The idea to utilize proton beams as radiotherapy stems from the realization that while x-ray’s deliver a lethal dose of radiation throughout the patient, proton beams will reach their highest dose just before they stop, at what is called the Bragg peak. This comparison can be seen in the images below. The left image shows traditional x-ray therapy, in which the beam goes across the whole body. The right image shows proton beam therapy, where the rays stop at a fixed depth into the body. This makes proton beams are preferable from a clinical standpoint because they have the potential to reduce the radiation dose delivered to healthy tissue surrounding the tumor.

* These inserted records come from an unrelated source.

(* ===== verification/UiWorkScheduler.v ===== *)
(** * The UI work schedulers (app-core/src/ui_work_scheduler.rs)

    [WorkScheduler]: one input request and one background request run at a time; later
    requests wait, coalesced by key. [SnapshotRefresh]: one pending refresh, held back
    while the viewport moves. Times are [u64] milliseconds. *)

From stdpp Require Import base list strings gmap sorting.
From S2P Require Import Prelude.

Local Open Scope Z_scope.

Module WorkScheduler.

(** ** Data (app-ui-contracts/src/work.rs) *)

Inductive UiSessionWorkKind :=
| ChartAsset | MapOverlay | MapSelection | MapSelectionForNavRef | NexradOverlay | NexradTile
| TerrainOverlay | TerrainTile | GlideRing.

Record UiSessionWorkRequest := {
  id : Z;
  kind : UiSessionWorkKind;
  coalesce_key : option bytes;
  requested_at_ms : Z
}.

Inductive UiSessionWorkRequestDecision :=
| Start (request : UiSessionWorkRequest)
| Queued (replaced_request_id : option Z).

Inductive UiSessionWorkResultAction :=
| Land
| Drop (reason : bytes).

Record UiSessionWorkCompletionDecision := {
  result_action : UiSessionWorkResultAction;
  next : option UiSessionWorkRequest
}.

Record UiSessionWorkScheduler := {
  active_input : option UiSessionWorkRequest;
  active_background : option UiSessionWorkRequest;
  pending_input : option UiSessionWorkRequest;
  pending_background : gmap bytes UiSessionWorkRequest
}.
Definition scheduler_default : UiSessionWorkScheduler :=
  {| active_input := None; active_background := None; pending_input := None;
     pending_background := ∅ |}.

#[export] Instance kind_eq_dec : EqDecision UiSessionWorkKind.
Proof. solve_decision. Defined.
#[export] Instance request_eq_dec : EqDecision UiSessionWorkRequest.
Proof. solve_decision. Defined.

(** ** Kinds *)

Definition is_input_priority (k : UiSessionWorkKind) : bool :=
  match k with MapSelection | MapSelectionForNavRef => true | _ => false end.
Definition is_background (k : UiSessionWorkKind) : bool :=
  match k with
  | ChartAsset | MapOverlay | NexradOverlay | NexradTile | TerrainOverlay | TerrainTile
  | GlideRing => true
  | _ => false
  end.

(** [{:?}] of a kind. *)
Definition kind_debug (k : UiSessionWorkKind) : bytes :=
  match k with
  | ChartAsset => bs "ChartAsset" | MapOverlay => bs "MapOverlay" | MapSelection => bs "MapSelection"
  | MapSelectionForNavRef => bs "MapSelectionForNavRef" | NexradOverlay => bs "NexradOverlay"
  | NexradTile => bs "NexradTile" | TerrainOverlay => bs "TerrainOverlay"
  | TerrainTile => bs "TerrainTile" | GlideRing => bs "GlideRing"
  end.
Definition background_coalesce_key (r : UiSessionWorkRequest) : bytes :=
  match coalesce_key r with Some k => k | None => kind_debug (kind r) end.

(** ** Operations *)

Definition request_input (r : UiSessionWorkRequest) (s : UiSessionWorkScheduler)
    : UiSessionWorkRequestDecision * UiSessionWorkScheduler :=
  match active_input s with
  | None =>
      (Start r, {| active_input := Some r; active_background := active_background s;
                   pending_input := pending_input s; pending_background := pending_background s |})
  | Some _ =>
      (Queued (id <$> pending_input s),
       {| active_input := active_input s; active_background := active_background s;
          pending_input := Some r; pending_background := pending_background s |})
  end.

Definition request (r : UiSessionWorkRequest) (s : UiSessionWorkScheduler)
    : UiSessionWorkRequestDecision * UiSessionWorkScheduler :=
  if is_input_priority (kind r) then request_input r s
  else if is_background (kind r) then
    match active_background s, active_input s with
    | None, None =>
        (Start r, {| active_input := None; active_background := Some r;
                     pending_input := pending_input s; pending_background := pending_background s |})
    | _, _ =>
        let key := background_coalesce_key r in
        (Queued (id <$> pending_background s !! key),
         {| active_input := active_input s; active_background := active_background s;
            pending_input := pending_input s; pending_background := <[key := r]> (pending_background s) |})
    end
  else request_input r s.

(** [min_by_key] over the ordered map: the first entry with the least key. *)
Definition age_lt (a b : UiSessionWorkRequest) : bool :=
  (requested_at_ms a <? requested_at_ms b)
  || ((requested_at_ms a =? requested_at_ms b) && (id a <? id b)).
Fixpoint min_entry (l : list (bytes * UiSessionWorkRequest)) : option (bytes * UiSessionWorkRequest) :=
  match l with
  | [] => None
  | p :: l =>
      match min_entry l with
      | Some q => if age_lt q.2 p.2 then Some q else Some p
      | None => Some p
      end
  end.

Definition next_request_to_start (s : UiSessionWorkScheduler)
    : option UiSessionWorkRequest * UiSessionWorkScheduler :=
  match active_input s, pending_input s with
  | None, Some next_input =>
      (Some next_input,
       {| active_input := Some next_input; active_background := active_background s;
          pending_input := None; pending_background := pending_background s |})
  | None, None =>
      match active_background s with
      | None =>
          match min_entry (map_iter (pending_background s)) with
          | Some (next_key, next_background) =>
              (Some next_background,
               {| active_input := None; active_background := Some next_background;
                  pending_input := None; pending_background := delete next_key (pending_background s) |})
          | None => (None, s)
          end
      | Some _ => (None, s)
      end
  | Some _, _ => (None, s)
  end.

Definition complete_active_request (active : UiSessionWorkRequest) (s : UiSessionWorkScheduler)
    : UiSessionWorkCompletionDecision * UiSessionWorkScheduler :=
  let action := match is_input_priority (kind active), pending_input s with
                | true, Some _ => Drop (bs "superseded_by_newer_input")
                | _, _ => Land
                end in
  let '(n, s) := next_request_to_start s in
  ({| result_action := action; next := n |}, s).

(** [slot.as_ref().is_some_and(|active| active.id == request_id)], with the request. *)
Definition active_with_id (request_id : Z) (slot : option UiSessionWorkRequest)
    : option UiSessionWorkRequest :=
  match slot with
  | Some active => if id active =? request_id then Some active else None
  | None => None
  end.

Definition complete (request_id : Z) (s : UiSessionWorkScheduler)
    : UiSessionWorkCompletionDecision * UiSessionWorkScheduler :=
  match active_with_id request_id (active_input s) with
  | Some active =>
      complete_active_request active
        {| active_input := None; active_background := active_background s;
           pending_input := pending_input s; pending_background := pending_background s |}
  | None =>
      match active_with_id request_id (active_background s) with
      | Some active =>
          complete_active_request active
            {| active_input := active_input s; active_background := None;
               pending_input := pending_input s; pending_background := pending_background s |}
      | None =>
          match active_input s, active_background s with
          | None, None => ({| result_action := Drop (bs "no_active_request"); next := None |}, s)
          | _, _ => ({| result_action := Drop (bs "request_is_not_active"); next := None |}, s)
          end
      end
  end.

Definition active_request (s : UiSessionWorkScheduler) : option UiSessionWorkRequest :=
  match active_input s with Some r => Some r | None => active_background s end.

End WorkScheduler.

Module SnapshotRefresh.

(** ** Data *)

Inductive SessionSnapshotRefreshPriority := Timely | LowPriority.

Inductive SessionSnapshotRefreshDecision :=
| Idle
| Schedule (delay_ms : Z) (reason : bytes)
| StartRefresh (reason : bytes).

Record SessionSnapshotRefreshSchedulerConfig := {
  background_debounce_ms : Z;
  post_viewport_activity_idle_ms : Z;
  active_gesture_retry_ms : Z
}.
Definition config_default : SessionSnapshotRefreshSchedulerConfig :=
  {| background_debounce_ms := 250; post_viewport_activity_idle_ms := 400;
     active_gesture_retry_ms := 100 |}.

Record PendingSessionSnapshotRefresh := {
  p_reason : bytes;
  p_priority : SessionSnapshotRefreshPriority;
  p_requested_at_ms : Z
}.

Record SessionSnapshotRefreshScheduler := {
  config : SessionSnapshotRefreshSchedulerConfig;
  pending : option PendingSessionSnapshotRefresh;
  in_flight : bool;
  viewport_gesture_active : bool;
  viewport_quiet_at_ms : Z
}.

Definition refresh_new (c : SessionSnapshotRefreshSchedulerConfig) : SessionSnapshotRefreshScheduler :=
  {| config := c; pending := None; in_flight := false; viewport_gesture_active := false;
     viewport_quiet_at_ms := 0 |}.

(** ** Operations *)

Definition start_pending (s : SessionSnapshotRefreshScheduler)
    : SessionSnapshotRefreshDecision * SessionSnapshotRefreshScheduler :=
  match pending s with
  | None => (Idle, s)
  | Some p =>
      (StartRefresh (p_reason p),
       {| config := config s; pending := None; in_flight := true;
          viewport_gesture_active := viewport_gesture_active s;
          viewport_quiet_at_ms := viewport_quiet_at_ms s |})
  end.

Definition refresh_delay_ms (s : SessionSnapshotRefreshScheduler) (p : PendingSessionSnapshotRefresh)
    (now_ms : Z) : Z :=
  let debounce_ready_at_ms :=
    saturating_add u64_max (p_requested_at_ms p) (background_debounce_ms (config s)) in
  let debounce_remaining_ms := saturating_sub debounce_ready_at_ms now_ms in
  let quiet_remaining_ms := saturating_sub (viewport_quiet_at_ms s) now_ms in
  let gesture_retry_ms := if viewport_gesture_active s then active_gesture_retry_ms (config s) else 0 in
  Z.max (Z.max debounce_remaining_ms quiet_remaining_ms) gesture_retry_ms.

Definition refresh_decide (now_ms : Z) (s : SessionSnapshotRefreshScheduler)
    : SessionSnapshotRefreshDecision * SessionSnapshotRefreshScheduler :=
  match pending s with
  | None => (Idle, s)
  | Some p =>
      if in_flight s then (Schedule (active_gesture_retry_ms (config s)) (p_reason p), s)
      else
        match p_priority p with
        | Timely => start_pending s
        | LowPriority =>
            let delay_ms := refresh_delay_ms s p now_ms in
            if delay_ms >? 0 then (Schedule delay_ms (p_reason p), s) else start_pending s
        end
  end.

Definition merge_pending (now_ms : Z) (priority : SessionSnapshotRefreshPriority) (reason : bytes)
    (p : option PendingSessionSnapshotRefresh) : PendingSessionSnapshotRefresh :=
  match p with
  | Some p =>
      {| p_reason := reason;
         p_priority := match priority with Timely => Timely | LowPriority => p_priority p end;
         p_requested_at_ms := now_ms |}
  | None => {| p_reason := reason; p_priority := priority; p_requested_at_ms := now_ms |}
  end.

Definition refresh_request (now_ms : Z) (priority : SessionSnapshotRefreshPriority) (reason : bytes)
    (s : SessionSnapshotRefreshScheduler) :=
  refresh_decide now_ms
    {| config := config s; pending := Some (merge_pending now_ms priority reason (pending s));
       in_flight := in_flight s; viewport_gesture_active := viewport_gesture_active s;
       viewport_quiet_at_ms := viewport_quiet_at_ms s |}.

Definition record_viewport_activity_quiet_window (now_ms : Z) (s : SessionSnapshotRefreshScheduler) :=
  {| config := config s; pending := pending s; in_flight := in_flight s;
     viewport_gesture_active := viewport_gesture_active s;
     viewport_quiet_at_ms :=
       Z.max (viewport_quiet_at_ms s)
         (saturating_add u64_max now_ms (post_viewport_activity_idle_ms (config s))) |}.

Definition set_gesture (active : bool) (s : SessionSnapshotRefreshScheduler) :=
  {| config := config s; pending := pending s; in_flight := in_flight s;
     viewport_gesture_active := active; viewport_quiet_at_ms := viewport_quiet_at_ms s |}.
Definition viewport_gesture_active_changed (now_ms : Z) (active : bool)
    (s : SessionSnapshotRefreshScheduler) :=
  let s := set_gesture active s in
  refresh_decide now_ms (if active then s else record_viewport_activity_quiet_window now_ms s).

Definition viewport_activity (now_ms : Z) (s : SessionSnapshotRefreshScheduler) :=
  refresh_decide now_ms (record_viewport_activity_quiet_window now_ms s).

Definition refresh_completed (now_ms : Z) (s : SessionSnapshotRefreshScheduler) :=
  refresh_decide now_ms
    {| config := config s; pending := pending s; in_flight := false;
       viewport_gesture_active := viewport_gesture_active s;
       viewport_quiet_at_ms := viewport_quiet_at_ms s |}.

Definition poll (now_ms : Z) (s : SessionSnapshotRefreshScheduler) := refresh_decide now_ms s.

End SnapshotRefresh.
(* ===== verification/ReceiverCaptureCorrect.v ===== *)
(** * Correctness of receiver captures

    The reader accepts exactly the encodings the writer produces; whatever the writer's
    sink does, and wherever the file is cut, reading it back gives a prefix of the records
    that were appended, never a damaged or invented one. *)

From Stdlib Require Import Strings.Byte.
From stdpp Require Import base list strings.
From S2P Require Import Prelude ReceiverCapture.

Local Open Scope Z_scope.

(** ** Slices *)

Lemma slice_app pre mid post a b :
  a = len pre → b = a + len mid → slice (pre ++ mid ++ post) a b = mid.
Proof.
  intros Ha Hb. pose proof (get_range_app pre mid post a b Ha Hb) as Hg.
  unfold get_range in Hg. case_match; [|done]. by injection Hg.
Qed.

Lemma slice_len l a b : 0 ≤ a ≤ b → b ≤ len l → len (slice l a b) = b - a.
Proof. intros. unfold slice, len in *. rewrite length_take, length_drop. lia. Qed.

Lemma slice_join l a b c : 0 ≤ a ≤ b → b ≤ c → slice l a b ++ slice l b c = slice l a c.
Proof.
  intros. unfold slice. replace (Z.to_nat (c - a)) with (Z.to_nat (b - a) + Z.to_nat (c - b))%nat by lia.
  rewrite <- take_take_drop, drop_drop. do 3 f_equal. lia.
Qed.

Lemma slice_all l b : b = len l → slice l 0 b = l.
Proof. intros ->. unfold slice. rewrite Z.sub_0_r, to_nat_len, drop_0. apply firstn_all. Qed.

Although there is great potential to reduce healthy tissue exposure through radiation when using proton beam radiation, this potential cannot always be fully taken advantage of because of uncertainties. These uncertainities stem from the inability for the physician to see clearly where the dose of radiation from the proton beam is deposited, which is why these proton beams must be imaged.
This imaging is possible because of the interaction between the proton beam and the elements that compose our cells. This interaction releases gamma rays, therefore if the origin of the gamma ray can be traced back, then the doctor can see where the proton beam is delivering its dose. This is called prompt gamma ray imaging and oﬀers doctors the ability to make adjustments to treatment in real time. However, in order for the proton beam to hit precisely where the physician intends, it is necessary for the patient to lie entirely still during treatment. This same requirement is true for imaging. Therefore, the run time of the software needs to be as fast as possible, which is what our team tried to accomplish.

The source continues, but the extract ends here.